» ACTIVITY:
Up to and including the line with "sh_append_compressor : Compressor;", copy the records below exactly from their first line.

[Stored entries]
(* ===== verification/DlrShim.v ===== *)
(** The sending side of the session protocol
    (src/integrations/dlr/crates/shim/src/lib.rs).

    The store and the filter are shared by the sessions and passed explicitly.
    Compression is [DlrCompress], whose outcome is that of any thread; zstd,
    the two hashes and the floating-point parts of the fountain code are
    parameters. *)

From S2P Require Import Prelude DlrCodec DlrStore DlrGf DlrFountain DlrFilter DlrCompress.

Inductive ShimError :=
| ECoding (e : BulkError)
| ECompressing (e : CompressError)
| EColdStartRequired (sid : Z).

Record SessionShim := mk_shim {
  sh_session : Z;
  sh_ids : list BlockId;
  sh_root : MerkleRoot;
  sh_base_root : MerkleRoot;
  sh_base_len : nat;
  sh_compressor : Compressor;
  sh_append_compressor : Compressor;
  sh_fountain_k : nat;
  sh_symbol_size : nat
}.

(** The store and the filter in front of it. *)
Record SharedParts := mk_shared { w_store : ContentStore; w_filter : CuckooFilter }.

Definition APPEND_LEVEL : Z := 3.

Definition shim_with_filter (sid : Z) (c : Compressor) : SessionShim :=
  mk_shim sid [] ROOT_ZERO ROOT_ZERO 0 c (with_level c APPEND_LEVEL) 64 1024.

(** What a store shows, as [view] has it. *)
Abbreviation View := (gmap BlockId Block * gmap Z SessionLog)%type.

Section Shim.
Context {zstd : Zstd}.
Variable blake3 : bytes -> bytes.
Variable xxh3 : bytes -> Z.

(** ** Appending *)

(** One block of a turn. *)
Definition ingest_block (w : SharedParts) (s : SessionShim) (b : Block) : SharedParts * SessionShim * FrameBlock :=
  let '(c, id) := canonical_bytes_and_id blake3 b in
  let s' := mk_shim (sh_session s) (sh_ids s ++ [id]) (append_root blake3 (sh_root s) id)
              (sh_base_root s) (sh_base_len s) (sh_compressor s) (sh_append_compressor s)
              (sh_fountain_k s) (sh_symbol_size s) in
  let known := if filter_contains xxh3 (w_filter w) id then store_contains (w_store w) id else false in
  if known then
    let store := match reference blake3 (w_store w) (sh_session s) id with
                 | Ok store => store | _ => w_store w end in
    (mk_shared store (w_filter w), s', Ref id)
  else
    let z := match compress_now (sh_append_compressor s) c with Ok z => z | _ => c end in
    let store := fst (insert_with_canonical blake3 (w_store w) (sh_session s) b id (Some c)) in
    let filter := fst (filter_insert xxh3 (w_filter w) id) in
    (mk_shared store filter, s', Inline (mk_block (b_kind b) (b_seq b) z)).

Fixpoint ingest_blocks (w : SharedParts) (s : SessionShim) (l : list Block)
  : SharedParts * SessionShim * list FrameBlock :=
  match l with
  | [] => (w, s, [])
  | b :: l' =>
      let '(w, s, fb) := ingest_block w s b in
      let '(w, s, fbs) := ingest_blocks w s l' in (w, s, fb :: fbs)
  end.

Definition ingest_turn (w : SharedParts) (s : SessionShim) (blocks : list Block)
  : SharedParts * SessionShim * AppendFrame :=
  let '(w, s, fbs) := ingest_blocks w s blocks in
  (w, s, mk_append (sh_session s) (sh_base_root s) fbs).

Definition ingest_coalesced (w : SharedParts) (s : SessionShim) (turns : list (list Block)) :=
  ingest_turn w s (concat turns).

(** ** Acknowledgements *)

Definition set_base (s : SessionShim) (root : MerkleRoot) (len : nat) : SessionShim :=
  mk_shim (sh_session s) (sh_ids s) (sh_root s) root len (sh_compressor s)
    (sh_append_compressor s) (sh_fountain_k s) (sh_symbol_size s).

(** The length of the first non-empty prefix with root [acked]. *)
Fixpoint find_prefix (acked : MerkleRoot) (r : MerkleRoot) (i : nat) (ids : list BlockId) : option nat :=
  match ids with
  | [] => None
  | id :: ids' =>
      let r := append_root blake3 r id in
      if bool_decide (r = acked) then Some (S i) else find_prefix acked r (S i) ids'
  end.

» RESPONSE BELOW:
(* ===== verification/DlrShim.v ===== *)
(** The sending side of the session protocol
    (src/integrations/dlr/crates/shim/src/lib.rs).

    The store and the filter are shared by the sessions and passed explicitly.
    Compression is [DlrCompress], whose outcome is that of any thread; zstd,
    the two hashes and the floating-point parts of the fountain code are
    parameters. *)

From S2P Require Import Prelude DlrCodec DlrStore DlrGf DlrFountain DlrFilter DlrCompress.

Inductive ShimError :=
| ECoding (e : BulkError)
| ECompressing (e : CompressError)
| EColdStartRequired (sid : Z).

Record SessionShim := mk_shim {
  sh_session : Z;
  sh_ids : list BlockId;
  sh_root : MerkleRoot;
  sh_base_root : MerkleRoot;
  sh_base_len : nat;
  sh_compressor : Compressor;
  sh_append_compressor : Compressor;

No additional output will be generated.